(GIVEN INFORMATION Opens)

(* ===== verification/Udp.v ===== *)
(** * core/transport/udp_transport.rs: the UDP server

    [udp] translates the packet decoder and the server: the receive loop, one waiting task
    per published packet under a semaphore, the bounded queue of responses and the task that
    transmits them, over the sharded pipeline of [Sharded].  Tasks and loops interleave in
    any order ([step]); the engine behind the pipeline may store a result at any time, once
    for each sequence.  A datagram longer than the buffer is cut, as [recv_from] does. *)

From stdpp Require Import base numbers list gmap strings relations.
From Stdlib Require Import ZArith Lia.
From S2P Require Import Prelude External ExternalModel Common Timestamp Event RingBuffer Pipeline.
From S2P Require Import Sharded.

Module udp.
Definition HEADER_SIZE : nat := 8.
Definition PAYLOAD_SIZE : nat := 48.
Definition PACKET_SIZE : nat := 56.
Definition MAX_IN_FLIGHT : nat := 2048.
(** The capacity of the response channel. *)
Definition RESPONSE_QUEUE : Z := 65536.

(** The [n] bytes at an offset, read as a big-endian integer. *)
Definition field (offset n : nat) (bytes : list Z) : Z := from_be_bytes (take n (drop offset bytes)).

Definition ledger_of_wire (ledger_u32 : Z) : LedgerId :=
  if ledger_u32 =? 0 then LedgerId_USD
  else if ledger_u32 =? 1 then LedgerId_EUR
  else if ledger_u32 =? 2 then LedgerId_GBP
  else LedgerId_USD.

Section udp.
Context `{UL : UuidLib}.

Definition deserialize_event_static (clock : Z) (bytes : list Z) : BlazerResult TransactionEvent :=
  if negb (length bytes =? PAYLOAD_SIZE)%nat
  then Err (Internal ("Invalid UDP packet size: expected " +:+ string_of_Z (Z.of_nat PAYLOAD_SIZE) +:+ " bytes, got " +:+
              string_of_Z (Z.of_nat (length bytes))))
  else
    let tx_id := field 0 8 bytes in
    let debit_id := field 8 8 bytes in
    let credit_id := field 16 8 bytes in
    let amount := field 24 8 bytes in
    let timestamp_nanos := field 32 8 bytes in
    let ledger_u32 := field 40 4 bytes in
    let code := field 44 2 bytes in
    let flags_byte := field 46 1 bytes in
    let e := event.new clock (from_u64 tx_id) (from_u64 debit_id) (from_u64 credit_id) amount
               (ledger_of_wire ledger_u32) code in
    Ok (event.MkEvent (event.sequence e) (event.transaction_id e) (event.debit_account_id e)
          (event.credit_account_id e) (event.amount_units e) (from_nanos timestamp_nanos)
          (event.ledger_id e) (event.code e) (event_flags.from_raw flags_byte) (event.pending_transfer_id e)).

(** *** The server

    A published packet: who sent it, the number to echo, the shard whose results its task
    polls and the sequence it waits for; [routed_to] is the shard the pipeline chose. *)
Record Waiter : Type := MkWaiter {
  peer : Z;
  number : Z;
  shard_id : nat;
  ring_seq : Z;
  w_event : TransactionEvent;
  routed_to : nat;
}.

Inductive Task :=
  | Polling (id : nat) (w : Waiter)
  | Sending (id : nat) (w : Waiter) (result_code : Z).

Record Response : Type := MkResponse { answers : nat; to_peer : Z; bytes : list Z }.

(** The receive loop: at the shutdown test, in [recv_from], waiting for a permit, or gone. *)
Inductive Pc := Checking | Receiving | Acquiring (id : nat) (w : Waiter) | Exited.

Notation Pipeline := (sharded.ShardedPipeline (E := TransactionEvent) (R := TransactionResult)).

Record Server : Type := MkServer {
  pc : Pc;
  shutdown : bool;
  pipeline : Pipeline;
  packets_received : Z;
  packets_sent : Z;
  tasks : list Task;
  queue : list Response;
  published : list Waiter;
  transmitted : list Response;
  lost : list Response;
}.

Definition start (p : Pipeline) : Server := MkServer Checking false p 0 0 [] [] [] [] [].

Definition debit_of (e : TransactionEvent) : Z := as_u64 (event.debit_account_id e).

Definition response_bytes (sequence result_code : Z) : list Z := to_be_bytes 8 sequence ++ to_be_bytes 8 result_code.

Definition set_pc (c : Pc) (s : Server) : Server :=
  MkServer c (shutdown s) (pipeline s) (packets_received s) (packets_sent s) (tasks s) (queue s) (published s)
    (transmitted s) (lost s).
Definition set_pipeline (p : Pipeline) (s : Server) : Server :=
  MkServer (pc s) (shutdown s) p (packets_received s) (packets_sent s) (tasks s) (queue s) (published s)
    (transmitted s) (lost s).
Definition set_tasks (l : list Task) (s : Server) : Server :=
  MkServer (pc s) (shutdown s) (pipeline s) (packets_received s) (packets_sent s) l (queue s) (published s)
    (transmitted s) (lost s).
Definition set_shutdown (s : Server) : Server :=
  MkServer (pc s) true (pipeline s) (packets_received s) (packets_sent s) (tasks s) (queue s) (published s)
    (transmitted s) (lost s).
Definition count_received (s : Server) : Server :=
  MkServer (pc s) (shutdown s) (pipeline s) (as_unsigned 64 (packets_received s + 1)) (packets_sent s) (tasks s)
    (queue s) (published s) (transmitted s) (lost s).

(** A datagram arrives: the turn of the receive loop up to the permit.  [progress] is what
    the shard's worker does while the pipeline waits for capacity; [None] is a panic. *)
Definition receive (clock : Z) (progress : nat -> RingBuffer TransactionEvent -> RingBuffer TransactionEvent)
    (from : Z) (datagram : list Z) (s : Server) : option Server :=
  let buf := take PACKET_SIZE datagram in
  let s := set_pc Checking (count_received s) in
  if negb (length buf =? PACKET_SIZE)%nat then Some s
  else
    let sequence := field 0 8 buf in
    match deserialize_event_static clock (drop HEADER_SIZE buf) with
    | Err _ => Some s
    | Ok ev =>
        let shard := Z.to_nat (debit_of ev mod sharded.shard_count (pipeline s)) in
        match sharded.publish_event debit_of progress ev (pipeline s) with
        | None => None
        | Some (Err _, p) => Some (set_pipeline p s)
        | Some (Ok q, p) =>
            match sharded.shard_results shard p with None => None | Some _ =>
            let w := MkWaiter from sequence shard q ev
                       (Z.to_nat (sharded.route_to_shard (debit_of ev) (sharded.shard_count (pipeline s)))) in
            Some (MkServer (Acquiring (length (published s)) w) (shutdown s) p (packets_received s) (packets_sent s)
                    (tasks s) (queue s) (published s ++ [w]) (transmitted s) (lost s))
            end
        end
    end.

(GIVEN INFORMATION Closes)

Restate every record verbatim.

> TASK OUTPUT:
(* ===== verification/Udp.v ===== *)
(** * core/transport/udp_transport.rs: the UDP server

    [udp] translates the packet decoder and the server: the receive loop, one waiting task
    per published packet under a semaphore, the bounded queue of responses and the task that
    transmits them, over the sharded pipeline of [Sharded].  Tasks and loops interleave in
    any order ([step]); the engine behind the pipeline may store a result at any time, once
    for each sequence.  A datagram longer than the buffer is cut, as [recv_from] does. *)

From stdpp Require Import base numbers list gmap strings relations.
From Stdlib Require Import ZArith Lia.
From S2P Require Import Prelude External ExternalModel Common Timestamp Event RingBuffer Pipeline.
From S2P Require Import Sharded.

Module udp.
Definition HEADER_SIZE : nat := 8.
Definition PAYLOAD_SIZE : nat := 48.
Definition PACKET_SIZE : nat := 56.
Definition MAX_IN_FLIGHT : nat := 2048.
(** The capacity of the response channel. *)
Definition RESPONSE_QUEUE : Z := 65536.

(** The [n] bytes at an offset, read as a big-endian integer. *)
Definition field (offset n : nat) (bytes : list Z) : Z := from_be_bytes (take n (drop offset bytes)).

Definition ledger_of_wire (ledger_u32 : Z) : LedgerId :=
  if ledger_u32 =? 0 then LedgerId_USD
  else if ledger_u32 =? 1 then LedgerId_EUR
  else if ledger_u32 =? 2 then LedgerId_GBP
  else LedgerId_USD.

Section udp.
Context `{UL : UuidLib}.

Definition deserialize_event_static (clock : Z) (bytes : list Z) : BlazerResult TransactionEvent :=
  if negb (length bytes =? PAYLOAD_SIZE)%nat
  then Err (Internal ("Invalid UDP packet size: expected " +:+ string_of_Z (Z.of_nat PAYLOAD_SIZE) +:+ " bytes, got " +:+
              string_of_Z (Z.of_nat (length bytes))))
  else
    let tx_id := field 0 8 bytes in
    let debit_id := field 8 8 bytes in
    let credit_id := field 16 8 bytes in
    let amount := field 24 8 bytes in
    let timestamp_nanos := field 32 8 bytes in
    let ledger_u32 := field 40 4 bytes in
    let code := field 44 2 bytes in
    let flags_byte := field 46 1 bytes in
    let e := event.new clock (from_u64 tx_id) (from_u64 debit_id) (from_u64 credit_id) amount
               (ledger_of_wire ledger_u32) code in
    Ok (event.MkEvent (event.sequence e) (event.transaction_id e) (event.debit_account_id e)
          (event.credit_account_id e) (event.amount_units e) (from_nanos timestamp_nanos)
          (event.ledger_id e) (event.code e) (event_flags.from_raw flags_byte) (event.pending_transfer_id e)).

(** *** The server

    A published packet: who sent it, the number to echo, the shard whose results its task
    polls and the sequence it waits for; [routed_to] is the shard the pipeline chose. *)
Record Waiter : Type := MkWaiter {
  peer : Z;
  number : Z;
  shard_id : nat;
  ring_seq : Z;
  w_event : TransactionEvent;
  routed_to : nat;
}.

Inductive Task :=
  | Polling (id : nat) (w : Waiter)
  | Sending (id : nat) (w : Waiter) (result_code : Z).

Record Response : Type := MkResponse { answers : nat; to_peer : Z; bytes : list Z }.

(** The receive loop: at the shutdown test, in [recv_from], waiting for a permit, or gone. *)
Inductive Pc := Checking | Receiving | Acquiring (id : nat) (w : Waiter) | Exited.

Notation Pipeline := (sharded.ShardedPipeline (E := TransactionEvent) (R := TransactionResult)).

Record Server : Type := MkServer {
  pc : Pc;
  shutdown : bool;
  pipeline : Pipeline;
  packets_received : Z;
  packets_sent : Z;
  tasks : list Task;
  queue : list Response;
  published : list Waiter;
  transmitted : list Response;
  lost : list Response;
}.

Definition start (p : Pipeline) : Server := MkServer Checking false p 0 0 [] [] [] [] [].

Definition debit_of (e : TransactionEvent) : Z := as_u64 (event.debit_account_id e).

Definition response_bytes (sequence result_code : Z) : list Z := to_be_bytes 8 sequence ++ to_be_bytes 8 result_code.

Definition set_pc (c : Pc) (s : Server) : Server :=
  MkServer c (shutdown s) (pipeline s) (packets_received s) (packets_sent s) (tasks s) (queue s) (published s)
    (transmitted s) (lost s).
Definition set_pipeline (p : Pipeline) (s : Server) : Server :=
  MkServer (pc s) (shutdown s) p (packets_received s) (packets_sent s) (tasks s) (queue s) (published s)
    (transmitted s) (lost s).
Definition set_tasks (l : list Task) (s : Server) : Server :=
  MkServer (pc s) (shutdown s) (pipeline s) (packets_received s) (packets_sent s) l (queue s) (published s)
    (transmitted s) (lost s).
Definition set_shutdown (s : Server) : Server :=
  MkServer (pc s) true (pipeline s) (packets_received s) (packets_sent s) (tasks s) (queue s) (published s)
    (transmitted s) (lost s).
Definition count_received (s : Server) : Server :=
  MkServer (pc s) (shutdown s) (pipeline s) (as_unsigned 64 (packets_received s + 1)) (packets_sent s) (tasks s)
    (queue s) (published s) (transmitted s) (lost s).

(** A datagram arrives: the turn of the receive loop up to the permit.  [progress] is what
    the shard's worker does while the pipeline waits for capacity; [None] is a panic. *)
Definition receive (clock : Z) (progress : nat -> RingBuffer TransactionEvent -> RingBuffer TransactionEvent)
    (from : Z) (datagram : list Z) (s : Server) : option Server :=
  let buf := take PACKET_SIZE datagram in
  let s := set_pc Checking (count_received s) in
  if negb (length buf =? PACKET_SIZE)%nat then Some s
  else
    let sequence := field 0 8 buf in
    match deserialize_event_static clock (drop HEADER_SIZE buf) with
    | Err _ => Some s
    | Ok ev =>
        let shard := Z.to_nat (debit_of ev mod sharded.shard_count (pipeline s)) in
        match sharded.publish_event debit_of progress ev (pipeline s) with
        | None => None
        | Some (Err _, p) => Some (set_pipeline p s)
        | Some (Ok q, p) =>
            match sharded.shard_results shard p with None => None | Some _ =>
            let w := MkWaiter from sequence shard q ev
                       (Z.to_nat (sharded.route_to_shard (debit_of ev) (sharded.shard_count (pipeline s)))) in
            Some (MkServer (Acquiring (length (published s)) w) (shutdown s) p (packets_received s) (packets_sent s)
                    (tasks s) (queue s) (published s ++ [w]) (transmitted s) (lost s))
            end
        end
    end.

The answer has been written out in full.